The future of our Project Management community is dependent on the number of professionals and their professional readiness; quantity and quality. It is a bold statement, and some of my peers may disagree.

During small and large projects we have experienced situations where team members are outnumbered by tasks and challenges, and their professional experience was not in par with project’s complexity. In these situations we tend to complain about lack of qualified PM practitioners. Complaining doesn’t solve the problem, and cannot be counted as a lesson learned because we are not really looking to prevent this from happening again.

What can be done? As we learned from books and our experiences, start with the end in mind; who will be the members of the community of qualified Project Management practitioners? One answer is within reach to all of us, high school students can be exposed to the principles of Project Management, motivating some of them to pursue the CAPM certification as soon as they graduate, as long as they fulfill all PMI‘s requirements for this certification. This is achievable and there are few successful stories.

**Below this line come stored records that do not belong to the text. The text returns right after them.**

(* ===== verification/RefCount.v ===== *)
(** * RefCount: the reference counter of the virtual machine

    Models [pkg/vm/ref_counter.go] over the cells of [StackItem.v]: [rc_Add] and
    [rc_Remove] act on a heap and the counter.  [RCI] is what the counter
    means: the count of every compound item is the number of references to it
    from the given roots and from referenced compound items, and the counter is
    the number of all these references.  Both operations are proved to keep it
    and to terminate on cyclic structures too. *)

From S2P Require Import Prelude Bigint StackItem.

Definition cell_rc (c : cell) : option Z :=
  match c with CBuffer _ => None | CSeq _ rc _ | CMap _ rc _ => Some rc end.

Definition set_rc (c : cell) (rc : Z) : cell :=
  match c with
  | CBuffer b => CBuffer b
  | CSeq v _ ro => CSeq v rc ro
  | CMap m _ ro => CMap m rc ro
  end.

(** The compound item behind an item. *)
Definition it_loc (i : item) : option loc :=
  match i with Array l | Struct l | Map l => Some l | _ => None end.

Definition IsReferenced (c : cell) : bool :=
  match cell_rc c with Some rc => negb (bool_decide (rc = 0)) | None => false end.

Definition rstate : Type := Heap * Z.

(** Run an action of the counter over a list of items. *)
Fixpoint rc_each (f : item → rstate → option rstate) (l : list item) (s : rstate)
    : option rstate :=
  match l with [] => Some s | x :: t => s ← f x s; rc_each f t s end.

(** [Add]: [fuel] bounds the nesting of compound items that become referenced
    ([rc_Add_ok]). *)
Fixpoint rc_Add (fuel : nat) (i : item) (s : rstate) : option rstate :=
  match fuel with
  | O => None
  | S fuel =>
      let '(h, refs) := s in
      match it_loc i with
      | Some l =>
          c ← h_get h l; rc ← cell_rc c;
          let s := (h_set h l (set_rc c (rc + 1)), refs + 1) in
          if bool_decide (rc + 1 = 1) then rc_each (rc_Add fuel) (cell_items c) s else Some s
      | None => Some (h, refs + 1)
      end
  end.

Fixpoint rc_Remove (fuel : nat) (i : item) (s : rstate) : option rstate :=
  match fuel with
  | O => None
  | S fuel =>
      let '(h, refs) := s in
      match it_loc i with
      | Some l =>
          c ← h_get h l; rc ← cell_rc c;
          if IsReferenced c then
            let s := (h_set h l (set_rc c (rc - 1)), refs - 1) in
            if bool_decide (rc - 1 = 0) then rc_each (rc_Remove fuel) (cell_items c) s else Some s
          else Some s
      | None => Some (h, refs - 1)
      end
  end.

Definition rc_fuel (h : Heap) : nat := S (size (h_cells h)).

(** * Meaning of the counter *)

(** Occurrences of a location in a list of references. *)
Definition occ (l : loc) (L : list item) : Z :=
  Z.of_nat (length (filter (λ i, it_loc i = Some l) L)).

Definition len (L : list item) : Z := Z.of_nat (length L).

Lemma occ_app l L1 L2 : occ l (L1 ++ L2) = occ l L1 + occ l L2.
Proof. unfold occ. rewrite filter_app, length_app. lia. Qed.

Lemma occ_cons l i L : occ l (i :: L) = (if decide (it_loc i = Some l) then 1 else 0) + occ l L.
Proof. unfold occ. rewrite filter_cons. case_decide; cbn; lia. Qed.

Lemma occ_nil l : occ l [] = 0.
Proof. done. Qed.

Lemma occ_nonneg l L : 0 <= occ l L.
Proof. unfold occ. lia. Qed.

Lemma len_app L1 L2 : len (L1 ++ L2) = len L1 + len L2.
Proof. unfold len. rewrite length_app. lia. Qed.

Lemma len_cons i L : len (i :: L) = 1 + len L.
Proof. unfold len. cbn. lia. Qed.

Lemma len_nil : len [] = 0.
Proof. done. Qed.

Lemma len_nonneg L : 0 <= len L.
Proof. unfold len. lia. Qed.

#[export] Instance occ_perm l : Proper ((≡ₚ) ==> (=)) (occ l).
Proof. intros L1 L2 HL. unfold occ. by rewrite HL. Qed.

#[export] Instance len_perm : Proper ((≡ₚ) ==> (=)) len.
Proof. intros L1 L2 HL. unfold len. by rewrite HL. Qed.

Create Rewrite HintDb refs.
#[export] Hint Rewrite occ_app occ_cons occ_nil len_app len_cons len_nil : refs.

Lemma occ_pos_elem l L : 0 < occ l L → ∃ i, i ∈ L ∧ it_loc i = Some l.
Proof.
  induction L as [|i L IH]; autorewrite with refs; [done|].
  case_decide; [intros _; exists i; split; [left|done]|].
  intros (j & Hj & He)%IH. exists j. split; [by right|done].
Qed.

Lemma elem_occ_pos l L i : i ∈ L → it_loc i = Some l → 0 < occ l L.
Proof.
  intros Hi He. induction L as [|j L IH]; [by apply elem_of_nil in Hi|].
  autorewrite with refs. pose proof (occ_nonneg l L).
  apply elem_of_cons in Hi as [<-|Hi]; [rewrite decide_True by done; lia|].
  specialize (IH Hi). case_decide; lia.
Qed.

(** The items held by a referenced cell, and by all of them. *)
Definition live_items (c : cell) : list item := if IsReferenced c then cell_items c else [].

Definition kids (h : Heap) : list item :=
  map_to_list (h_cells h) ≫= λ p, live_items p.2.

Definition kids_but (h : Heap) (l : loc) : list item :=
  map_to_list (delete l (h_cells h)) ≫= λ p, live_items p.2.

Lemma kids_get h l c : h_get h l = Some c → kids h ≡ₚ live_items c ++ kids_but h l.
Proof.
  intros Hl. unfold kids, kids_but. unfold h_get in Hl.
  assert (map_to_list (h_cells h) ≡ₚ (l, c) :: map_to_list (delete l (h_cells h))) as HP.
  { rewrite <- map_to_list_insert by apply lookup_delete_eq.
    by rewrite insert_delete_id. }
  rewrite HP. done.
Qed.

Lemma kids_set h l c : kids (h_set h l c) ≡ₚ live_items c ++ kids_but h l.
Proof.
  rewrite (kids_get (h_set h l c) l c) by (rewrite h_get_set; by rewrite decide_True).
  unfold kids_but, h_set. cbn. by rewrite delete_insert_eq.
Qed.

(** Live cells have their items among the kids. *)
Lemma kids_elem h l c i :
  h_get h l = Some c → IsReferenced c = true → i ∈ cell_items c → i ∈ kids h.
Proof.
  intros Hl Hr Hi. rewrite (kids_get h l c Hl). apply elem_of_app. left.
  unfold live_items. by rewrite Hr.
Qed.

Lemma kids_ok h : heap_wf h → Forall (item_ok h) (kids h).
Proof.
  intros Hwf. unfold kids. apply Forall_forall. intros i Hi.
  apply list_elem_of_bind in Hi as ([l c] & Hi & Hc).
  apply elem_of_map_to_list in Hc. destruct (Hwf l c Hc) as [_ [Hit _]].
  unfold live_items in Hi. cbn in Hi. destruct (IsReferenced c); [|by apply elem_of_nil in Hi].
  rewrite Forall_forall in Hit. by apply Hit.
Qed.

(** [RCI h refs R D]: the roots are [R]; the references in [D] are among the
    roots or in cells but have not been counted yet. *)
Definition RCI (h : Heap) (refs : Z) (R D : list item) : Prop :=
  (∀ l c rc, h_get h l = Some c → cell_rc c = Some rc →
     0 <= rc ∧ rc + occ l D = occ l R + occ l (kids h))
  ∧ refs + len D = len R + len (kids h).

Lemma RCI_perm_1 h refs R1 R2 D1 D2 :
  R1 ≡ₚ R2 → D1 ≡ₚ D2 → RCI h refs R1 D1 → RCI h refs R2 D2.
Proof.
  intros HR HD [H1 H2]. split; [|by rewrite <- HR, <- HD].
  intros l c rc Hl Hc. rewrite <- HR, <- HD. by apply (H1 l c rc).
Qed.

#[export] Instance RCI_perm h refs : Proper ((≡ₚ) ==> (≡ₚ) ==> iff) (RCI h refs).
Proof. intros R1 R2 HR D1 D2 HD. split; by apply RCI_perm_1. Qed.

(** ** Heaps up to reference counts *)

Definition erase (c : cell) : cell := set_rc c 0.

Definition h_sim (h h' : Heap) : Prop :=
  h_next h = h_next h' ∧ ∀ l, erase <$> h_get h l = erase <$> h_get h' l.

#[export] Instance h_sim_equiv : Equivalence h_sim.
Proof.
  split.
  - by intros h.
  - intros a b [Hn Hg]. split; [done|]. intros l. by rewrite Hg.
  - intros a b c [Hn Hg] [Hn' Hg']. split; [congruence|]. intros l. by rewrite Hg.
Qed.

Lemma erase_inv c c' : erase c = erase c' →
  cell_items c = cell_items c' ∧ kind c = kind c'.
Proof. destruct c, c'; intros [=]; subst; done. Qed.

Lemma h_sim_get h h' l c :
  h_sim h h' → h_get h l = Some c → ∃ c', h_get h' l = Some c' ∧ erase c' = erase c.
Proof.
  intros [_ Hg] Hl. specialize (Hg l). rewrite Hl in Hg. cbn in Hg.
  symmetry in Hg. apply fmap_Some in Hg as (c' & Hl' & He). eauto.
Qed.

Lemma h_sim_le h h' : h_sim h h' → h_le h h'.
Proof.
  intros Hs l k. unfold loc_ok. destruct (h_get h l) as [c|] eqn:E; [|done].
  destruct (h_sim_get h h' l c Hs E) as (c' & -> & He).
  apply erase_inv in He as [_ Hk]. cbn. by rewrite Hk.
Qed.

Lemma h_sim_wf h h' : h_sim h h' → heap_wf h → heap_wf h'.
Proof.
  intros Hs Hwf l c' Hl. destruct (h_sim_get h' h l c' ltac:(by symmetry) Hl) as (c & Hc & He).
  destruct (Hwf l c Hc) as [Hn Hok]. split; [by rewrite <- (proj1 Hs)|].
  apply (cell_ok_le h h') in Hok; [|by apply h_sim_le].
  destruct c, c'; cbn in He; try done; injection He as ->; try done; by subst.
Qed.

Lemma h_sim_set_rc h l c rc : h_get h l = Some c → h_sim h (h_set h l (set_rc c rc)).
Proof.
  intros Hl. split; [done|]. intros l'. rewrite h_get_set. case_decide; [|done].
  subst. rewrite Hl. cbn. f_equal. by destruct c.
Qed.

(** ** Termination measures *)

(** Total of a measure of cells. *)
Definition tally (f : cell → nat) (h : Heap) : nat :=
  sum_list_with (λ p, f p.2) (map_to_list (h_cells h)).
Definition tally_but (f : cell → nat) (h : Heap) (l : loc) : nat :=
  sum_list_with (λ p, f p.2) (map_to_list (delete l (h_cells h))).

As one of the PMPs who are dedicating their time to teach these classes in high schools, I can tell you there are teachers and students who are very interested in gaining this knowledge. PMI’s Western Michigan Chapter ( is running “Nine Through Twelve Project”, an initiative planned and executed to develop the next generations of leaders in Project Management.

While this is a small step, it is the beginning on working to build the future of our PM community, showing that we care and transfer knowledge for more successful projects.

Let’s increase the size and quality of our community of project practitioners, one high school at a time!